------ Records provided

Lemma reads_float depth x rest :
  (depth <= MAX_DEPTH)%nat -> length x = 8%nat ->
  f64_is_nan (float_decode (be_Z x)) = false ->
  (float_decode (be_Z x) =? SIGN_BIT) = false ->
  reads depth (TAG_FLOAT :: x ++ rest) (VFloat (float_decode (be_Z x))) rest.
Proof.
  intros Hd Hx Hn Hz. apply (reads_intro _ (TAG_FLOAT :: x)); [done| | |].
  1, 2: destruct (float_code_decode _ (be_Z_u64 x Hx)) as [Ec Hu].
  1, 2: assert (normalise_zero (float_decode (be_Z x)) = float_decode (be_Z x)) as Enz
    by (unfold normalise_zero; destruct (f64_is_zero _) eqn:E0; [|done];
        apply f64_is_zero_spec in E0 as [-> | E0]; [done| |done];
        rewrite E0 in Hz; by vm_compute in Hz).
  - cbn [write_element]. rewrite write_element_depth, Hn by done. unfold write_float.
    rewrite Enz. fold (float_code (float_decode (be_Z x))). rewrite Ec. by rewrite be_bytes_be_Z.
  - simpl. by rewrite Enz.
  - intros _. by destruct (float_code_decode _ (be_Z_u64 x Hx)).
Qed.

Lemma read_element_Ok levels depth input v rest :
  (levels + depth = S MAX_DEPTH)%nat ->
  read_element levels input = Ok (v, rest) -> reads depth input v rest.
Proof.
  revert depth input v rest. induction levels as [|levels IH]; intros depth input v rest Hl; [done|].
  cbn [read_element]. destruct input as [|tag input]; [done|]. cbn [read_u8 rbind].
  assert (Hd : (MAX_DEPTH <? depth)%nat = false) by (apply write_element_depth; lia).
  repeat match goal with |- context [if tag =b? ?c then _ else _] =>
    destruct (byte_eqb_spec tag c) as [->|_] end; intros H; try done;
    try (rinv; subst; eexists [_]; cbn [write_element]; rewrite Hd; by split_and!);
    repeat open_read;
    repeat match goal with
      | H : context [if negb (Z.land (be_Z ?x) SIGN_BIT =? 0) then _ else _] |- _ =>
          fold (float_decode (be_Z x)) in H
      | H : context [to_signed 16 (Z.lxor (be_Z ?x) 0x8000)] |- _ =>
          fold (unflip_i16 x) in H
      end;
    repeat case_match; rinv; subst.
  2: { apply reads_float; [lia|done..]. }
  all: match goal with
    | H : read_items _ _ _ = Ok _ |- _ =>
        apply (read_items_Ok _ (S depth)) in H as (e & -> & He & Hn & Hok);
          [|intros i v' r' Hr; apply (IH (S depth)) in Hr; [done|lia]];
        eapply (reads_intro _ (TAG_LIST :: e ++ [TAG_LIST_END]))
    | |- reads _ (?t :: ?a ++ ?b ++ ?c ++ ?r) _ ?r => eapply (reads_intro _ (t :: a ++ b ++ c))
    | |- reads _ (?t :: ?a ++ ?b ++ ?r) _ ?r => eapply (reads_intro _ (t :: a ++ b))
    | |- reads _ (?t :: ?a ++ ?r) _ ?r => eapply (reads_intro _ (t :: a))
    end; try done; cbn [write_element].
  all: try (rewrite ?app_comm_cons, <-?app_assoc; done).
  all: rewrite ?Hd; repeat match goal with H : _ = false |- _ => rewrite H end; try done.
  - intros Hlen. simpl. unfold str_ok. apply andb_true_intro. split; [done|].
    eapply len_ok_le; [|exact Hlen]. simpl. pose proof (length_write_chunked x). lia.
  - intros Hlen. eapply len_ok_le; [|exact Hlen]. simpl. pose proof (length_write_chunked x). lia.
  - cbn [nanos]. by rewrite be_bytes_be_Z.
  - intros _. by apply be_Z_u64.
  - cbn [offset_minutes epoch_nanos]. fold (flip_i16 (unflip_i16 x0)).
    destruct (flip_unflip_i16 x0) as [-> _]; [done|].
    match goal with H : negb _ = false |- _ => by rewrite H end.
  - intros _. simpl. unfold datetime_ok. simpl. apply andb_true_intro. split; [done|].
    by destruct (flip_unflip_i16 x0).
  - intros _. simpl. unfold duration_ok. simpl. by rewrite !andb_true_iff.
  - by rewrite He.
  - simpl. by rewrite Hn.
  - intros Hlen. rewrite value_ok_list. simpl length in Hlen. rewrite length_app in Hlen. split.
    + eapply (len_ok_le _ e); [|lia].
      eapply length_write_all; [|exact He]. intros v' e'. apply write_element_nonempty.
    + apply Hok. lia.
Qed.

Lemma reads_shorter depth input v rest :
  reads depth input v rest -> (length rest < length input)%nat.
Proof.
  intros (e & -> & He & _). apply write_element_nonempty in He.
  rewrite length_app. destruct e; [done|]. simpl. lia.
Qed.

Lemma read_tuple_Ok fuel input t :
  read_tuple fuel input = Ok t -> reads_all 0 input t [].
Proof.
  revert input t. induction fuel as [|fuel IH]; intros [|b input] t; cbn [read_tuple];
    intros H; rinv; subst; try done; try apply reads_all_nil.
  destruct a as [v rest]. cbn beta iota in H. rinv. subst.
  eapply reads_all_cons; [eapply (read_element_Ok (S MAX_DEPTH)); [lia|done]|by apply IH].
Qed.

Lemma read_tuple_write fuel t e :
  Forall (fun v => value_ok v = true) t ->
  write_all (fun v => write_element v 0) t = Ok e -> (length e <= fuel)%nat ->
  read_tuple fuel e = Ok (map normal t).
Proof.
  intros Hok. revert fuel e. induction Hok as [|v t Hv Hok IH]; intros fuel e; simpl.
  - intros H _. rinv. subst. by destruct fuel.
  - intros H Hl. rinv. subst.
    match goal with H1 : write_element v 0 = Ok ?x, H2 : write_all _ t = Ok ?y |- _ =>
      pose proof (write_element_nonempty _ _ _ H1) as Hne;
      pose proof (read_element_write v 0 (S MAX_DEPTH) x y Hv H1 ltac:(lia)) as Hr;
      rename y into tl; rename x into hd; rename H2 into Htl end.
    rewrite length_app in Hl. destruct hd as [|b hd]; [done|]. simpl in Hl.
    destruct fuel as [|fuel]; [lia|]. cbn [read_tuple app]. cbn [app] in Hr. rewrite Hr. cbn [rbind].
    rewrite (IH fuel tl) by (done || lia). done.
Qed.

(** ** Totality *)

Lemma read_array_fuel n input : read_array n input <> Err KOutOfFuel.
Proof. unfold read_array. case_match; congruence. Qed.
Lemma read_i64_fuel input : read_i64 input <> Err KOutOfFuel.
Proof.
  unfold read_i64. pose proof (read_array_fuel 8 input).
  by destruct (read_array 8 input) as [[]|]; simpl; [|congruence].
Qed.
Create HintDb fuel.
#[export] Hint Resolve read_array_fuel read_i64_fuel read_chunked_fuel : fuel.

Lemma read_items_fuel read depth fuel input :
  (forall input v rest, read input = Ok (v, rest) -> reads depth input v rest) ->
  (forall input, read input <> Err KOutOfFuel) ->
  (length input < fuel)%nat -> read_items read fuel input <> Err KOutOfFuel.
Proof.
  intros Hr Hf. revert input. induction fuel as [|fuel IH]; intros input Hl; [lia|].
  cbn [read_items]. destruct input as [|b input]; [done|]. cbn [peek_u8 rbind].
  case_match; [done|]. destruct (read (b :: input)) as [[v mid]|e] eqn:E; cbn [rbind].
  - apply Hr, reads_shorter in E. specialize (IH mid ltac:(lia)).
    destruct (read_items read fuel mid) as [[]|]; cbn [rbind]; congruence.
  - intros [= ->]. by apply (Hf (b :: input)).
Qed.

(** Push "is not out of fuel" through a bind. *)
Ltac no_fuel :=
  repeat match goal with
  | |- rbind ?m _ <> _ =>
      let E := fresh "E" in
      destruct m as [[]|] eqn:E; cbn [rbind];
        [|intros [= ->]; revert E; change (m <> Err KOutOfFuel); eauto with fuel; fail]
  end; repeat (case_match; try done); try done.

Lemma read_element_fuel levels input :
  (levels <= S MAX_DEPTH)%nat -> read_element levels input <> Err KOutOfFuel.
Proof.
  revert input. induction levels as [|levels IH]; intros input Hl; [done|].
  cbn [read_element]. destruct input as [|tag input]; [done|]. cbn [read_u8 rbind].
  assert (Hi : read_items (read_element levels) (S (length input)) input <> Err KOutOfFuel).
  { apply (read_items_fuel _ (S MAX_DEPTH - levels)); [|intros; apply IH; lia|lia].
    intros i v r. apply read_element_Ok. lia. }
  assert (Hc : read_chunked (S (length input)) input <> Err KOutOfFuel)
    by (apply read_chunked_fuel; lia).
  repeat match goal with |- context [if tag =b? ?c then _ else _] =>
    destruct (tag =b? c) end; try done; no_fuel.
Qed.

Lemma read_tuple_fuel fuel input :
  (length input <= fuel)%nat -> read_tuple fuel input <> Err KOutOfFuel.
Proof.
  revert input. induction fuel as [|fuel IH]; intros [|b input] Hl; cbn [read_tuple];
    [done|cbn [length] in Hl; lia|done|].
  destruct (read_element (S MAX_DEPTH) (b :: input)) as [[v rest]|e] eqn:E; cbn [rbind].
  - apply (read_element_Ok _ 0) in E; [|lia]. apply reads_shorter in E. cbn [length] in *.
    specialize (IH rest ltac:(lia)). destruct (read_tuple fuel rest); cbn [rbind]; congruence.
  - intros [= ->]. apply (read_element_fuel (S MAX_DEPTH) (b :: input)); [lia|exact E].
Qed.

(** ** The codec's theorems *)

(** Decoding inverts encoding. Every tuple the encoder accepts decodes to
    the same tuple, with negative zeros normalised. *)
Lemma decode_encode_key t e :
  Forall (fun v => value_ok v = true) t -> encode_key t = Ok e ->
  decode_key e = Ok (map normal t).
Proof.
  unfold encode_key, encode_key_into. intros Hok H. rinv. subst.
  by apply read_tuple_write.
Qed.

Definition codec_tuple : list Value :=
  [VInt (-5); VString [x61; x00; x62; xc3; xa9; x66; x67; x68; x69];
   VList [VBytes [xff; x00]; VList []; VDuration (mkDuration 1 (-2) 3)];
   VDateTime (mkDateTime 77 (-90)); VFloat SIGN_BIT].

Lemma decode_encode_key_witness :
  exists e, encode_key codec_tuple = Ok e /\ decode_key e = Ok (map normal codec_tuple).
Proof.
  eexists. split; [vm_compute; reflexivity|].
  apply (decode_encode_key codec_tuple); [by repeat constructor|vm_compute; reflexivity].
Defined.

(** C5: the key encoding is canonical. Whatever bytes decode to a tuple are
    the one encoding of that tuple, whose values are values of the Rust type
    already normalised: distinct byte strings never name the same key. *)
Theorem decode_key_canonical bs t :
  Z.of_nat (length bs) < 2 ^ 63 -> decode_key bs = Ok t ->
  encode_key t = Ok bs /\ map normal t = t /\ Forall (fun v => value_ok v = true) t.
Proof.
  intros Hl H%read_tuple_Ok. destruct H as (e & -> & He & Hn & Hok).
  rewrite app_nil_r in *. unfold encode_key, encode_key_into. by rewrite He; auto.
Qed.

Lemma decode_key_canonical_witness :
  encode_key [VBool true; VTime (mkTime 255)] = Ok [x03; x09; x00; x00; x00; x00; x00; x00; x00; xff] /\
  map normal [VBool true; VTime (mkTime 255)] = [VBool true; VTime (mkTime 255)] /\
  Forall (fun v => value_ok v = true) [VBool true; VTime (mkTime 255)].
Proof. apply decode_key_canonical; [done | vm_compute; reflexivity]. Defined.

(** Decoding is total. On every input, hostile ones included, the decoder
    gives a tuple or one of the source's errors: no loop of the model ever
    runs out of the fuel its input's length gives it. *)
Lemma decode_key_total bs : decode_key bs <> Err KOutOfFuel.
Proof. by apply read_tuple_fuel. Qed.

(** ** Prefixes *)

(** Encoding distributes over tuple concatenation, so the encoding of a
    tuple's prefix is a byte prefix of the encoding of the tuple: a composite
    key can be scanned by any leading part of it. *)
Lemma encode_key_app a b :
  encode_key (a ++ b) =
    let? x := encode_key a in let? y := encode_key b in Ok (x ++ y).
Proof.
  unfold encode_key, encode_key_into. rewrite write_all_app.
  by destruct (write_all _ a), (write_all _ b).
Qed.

------------
------ Records provided

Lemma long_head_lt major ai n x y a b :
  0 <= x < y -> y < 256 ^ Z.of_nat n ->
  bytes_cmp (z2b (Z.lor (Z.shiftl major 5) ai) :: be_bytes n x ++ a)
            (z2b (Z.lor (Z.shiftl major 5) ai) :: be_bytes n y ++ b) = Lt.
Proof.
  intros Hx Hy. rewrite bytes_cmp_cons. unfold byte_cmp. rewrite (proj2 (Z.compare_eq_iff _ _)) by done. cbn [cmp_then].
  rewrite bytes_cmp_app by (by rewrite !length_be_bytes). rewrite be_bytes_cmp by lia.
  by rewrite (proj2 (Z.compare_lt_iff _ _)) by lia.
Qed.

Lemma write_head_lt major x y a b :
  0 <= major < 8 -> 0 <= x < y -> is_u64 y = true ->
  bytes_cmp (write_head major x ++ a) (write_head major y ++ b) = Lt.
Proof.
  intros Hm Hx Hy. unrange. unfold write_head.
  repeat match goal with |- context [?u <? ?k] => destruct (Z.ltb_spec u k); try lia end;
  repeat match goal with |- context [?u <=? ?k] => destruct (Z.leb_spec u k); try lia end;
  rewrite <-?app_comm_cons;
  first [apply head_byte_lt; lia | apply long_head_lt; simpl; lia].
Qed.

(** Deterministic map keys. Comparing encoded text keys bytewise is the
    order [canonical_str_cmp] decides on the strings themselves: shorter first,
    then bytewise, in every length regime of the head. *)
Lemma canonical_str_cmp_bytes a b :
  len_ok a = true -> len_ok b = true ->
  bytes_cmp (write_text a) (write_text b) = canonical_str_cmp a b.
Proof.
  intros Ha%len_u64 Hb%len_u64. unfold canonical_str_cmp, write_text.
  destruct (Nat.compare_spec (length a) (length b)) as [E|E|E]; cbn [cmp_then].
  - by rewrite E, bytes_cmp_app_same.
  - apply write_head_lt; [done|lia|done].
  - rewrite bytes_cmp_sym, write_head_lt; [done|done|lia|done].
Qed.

------------
------ Records provided

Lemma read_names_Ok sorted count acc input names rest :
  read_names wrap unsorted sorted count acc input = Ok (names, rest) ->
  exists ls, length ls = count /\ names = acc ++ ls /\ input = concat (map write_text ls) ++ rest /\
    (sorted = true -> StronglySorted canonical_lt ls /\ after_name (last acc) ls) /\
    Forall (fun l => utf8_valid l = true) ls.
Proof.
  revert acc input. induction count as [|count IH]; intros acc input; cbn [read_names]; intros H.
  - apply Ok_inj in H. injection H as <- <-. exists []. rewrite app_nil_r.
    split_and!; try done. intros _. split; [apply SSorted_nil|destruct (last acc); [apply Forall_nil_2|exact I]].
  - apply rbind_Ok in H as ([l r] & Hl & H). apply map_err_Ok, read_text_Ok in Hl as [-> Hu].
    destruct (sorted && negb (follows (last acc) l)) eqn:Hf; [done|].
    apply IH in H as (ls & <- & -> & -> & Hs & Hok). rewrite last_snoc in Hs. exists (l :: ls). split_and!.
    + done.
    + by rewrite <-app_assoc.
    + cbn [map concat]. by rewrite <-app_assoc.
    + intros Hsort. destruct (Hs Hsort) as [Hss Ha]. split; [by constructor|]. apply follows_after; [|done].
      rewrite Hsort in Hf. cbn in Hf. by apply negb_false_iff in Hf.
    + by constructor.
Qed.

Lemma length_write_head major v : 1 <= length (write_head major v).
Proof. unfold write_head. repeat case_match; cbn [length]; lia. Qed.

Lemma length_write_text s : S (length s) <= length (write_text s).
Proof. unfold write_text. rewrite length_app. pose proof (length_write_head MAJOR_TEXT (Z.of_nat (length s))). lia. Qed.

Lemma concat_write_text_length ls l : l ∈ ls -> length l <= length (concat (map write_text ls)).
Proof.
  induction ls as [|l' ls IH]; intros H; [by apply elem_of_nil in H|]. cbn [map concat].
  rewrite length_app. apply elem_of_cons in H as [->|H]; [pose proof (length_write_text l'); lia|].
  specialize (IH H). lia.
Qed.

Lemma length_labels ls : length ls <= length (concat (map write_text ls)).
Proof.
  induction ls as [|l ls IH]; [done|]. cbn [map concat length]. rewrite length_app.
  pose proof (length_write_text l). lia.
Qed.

------------

What the task requires:
Report every line in the data that holds "goal", copying each one.

Answer to the problem:
  repeat match goal with |- context [if tag =b? ?c then _ else _] =>
    repeat match goal with
  all: match goal with
  all: rewrite ?Hd; repeat match goal with H : _ = false |- _ => rewrite H end; try done.
    match goal with H : negb _ = false |- _ => by rewrite H end.
    match goal with H1 : write_element v 0 = Ok ?x, H2 : write_all _ t = Ok ?y |- _ =>
  repeat match goal with
  repeat match goal with |- context [if tag =b? ?c then _ else _] =>
  repeat match goal with |- context [?u <? ?k] => destruct (Z.ltb_spec u k); try lia end;
  repeat match goal with |- context [?u <=? ?k] => destruct (Z.leb_spec u k); try lia end;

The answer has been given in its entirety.